To me, the overall purpose that schools should keep to is the nurturing of a community of trust, creativity and productivity, one that builds upon and supports mutual respect and responsibility. A long list of language rules and granularly perfectionistic policies derived from negative expectations and exacting ideals, however, will not inspire and encourage the trust and relationship needed in school communities.
It is possible to develop an approach for a respectful, inclusive and trustworthy environment in schools, but not by negatively conceived expectations and means. Instead of aiming for anti-discrimination via “perfect” language, behavior and policies that are excessive if not practically impossible, why not look to positive, attainable goals of more interaction, collaboration and exploration, both for connection and learning, among all members of the school community?
Work on the substrate of good relationship rather than the details of its outer forms — that is my suggestion for success. Honesty, freedom, appreciation and trustworthiness serve the ends of a fair and respectful school community better than granular control, conformity and punishment can.
Instead of formulating ideals and attempting to design the exact path to them, which ends up being impossible as well as harmful, encourage people to connect in honest, trustworthy and respectful ways, Perfection is a fool’s aim, I think, and leads to alienation, distrust, dishonesty, excessive costs and lawsuits.
I wish that the goals of schools were expressed as general positive aims and that their means were more open and flexible for teachers and everyone to apply.

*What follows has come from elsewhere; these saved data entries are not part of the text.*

(** * Spectral normalisation and Laplace random-feature covariance

    A shallow embedding of [edward_utils.py]: the spectral-normalisation
    wrapper of a Conv2D layer ([SpectralNormalizationConv2D]), the
    orthogonal random-feature initialiser ([OrthogonalRandomFeatures]), the
    random-feature Gaussian process head ([RandomFeatureGaussianProcess])
    and its Laplace covariance estimator
    ([LaplaceRandomFeatureCovariance]).

    Numbers are real numbers: [tf.float32] arithmetic is idealised, and
    rounding, infinities and NaN are outside the model.  The one division by
    zero that decides a branch, in [update_weights], is modelled with the
    infinite or NaN quotient of the code.  TensorFlow runs eagerly, so an
    [assign] takes effect where it is written and an exception leaves a
    method at the operation that raises it.  *)

From Stdlib Require Import Reals Lra Lia List String Bool Arith.
Import ListNotations.
Open Scope R_scope.

(** ** Python exceptions *)

Module Py.

Inductive exn : Type :=
| ValueError (msg : string)
| IndexError
| InvalidArgumentError (msg : string).

(** The outcome of a Python call: a value, or a raised exception. *)
Inductive result (A : Type) : Type :=
| Ok (a : A)
| Raise (e : exn).

Arguments Ok {A} a.
Arguments Raise {A} e.

Definition bind {A B : Type} (m : result A) (f : A -> result B) : result B :=
  match m with
  | Ok a => f a
  | Raise e => Raise e
  end.

End Py.
Export Py.

Declare Scope py_scope.
Delimit Scope py_scope with py.
Notation "x <- m ;; k" := (bind m (fun x => k))
  (at level 61, m at next level, right associativity) : py_scope.

(** ** Tensors as flat buffers

    The spectral-normalisation code only reshapes its tensors to a row
    ([tf.reshape(x, [1, -1])]) and back, so a tensor is its row-major buffer. *)

Module Tensor.

Definition tensor : Type := list R.

Definition reduce_sum (x : tensor) : R := fold_right Rplus 0 x.

Definition sum_squares (x : tensor) : R := reduce_sum (map (fun a => a * a) x).

(** The L2 norm of the flattened tensor. *)
Definition l2_norm (x : tensor) : R := sqrt (sum_squares x).

(** [tf.nn.l2_normalize(x)] with its default [epsilon=1e-12]:
    [x * rsqrt(max(sum(x**2), epsilon))]. *)
Definition l2_epsilon : R := 1e-12.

We need to wisely accommodate and weave in the positive diversity and contributions of human beings in the school enterprise, not just see people in terms of “identity” categories which the school intends to reorder. “Identity” categories aren’t real, whole identities, of cours;, they are just limited social categories, the same ones, mostly, which have been used all along for ranking, discrimination and stereotyping. These can’t be turned around to good use either by reranking and hedging them with many additional rules and punishments.
True identity is also made up of individual uniqueness and common humanity.
I hope my thoughts will strike a chord and add to your reconsideration. Ends, however seemingly moral, do not justify any means to try to achieve them. Instead, the means throughout should reflect the good ends one hopes for. I hope that school laws and policies will be adjusted to improve the trustworthiness and true strength of its school communities.
Idealism operationalized in too exacting, negative and punitive ways quickly gets off the track and heads off to other unideal destinations. We gave up beating children years ago; let’s give up beating the schools’ adult community and leaders too.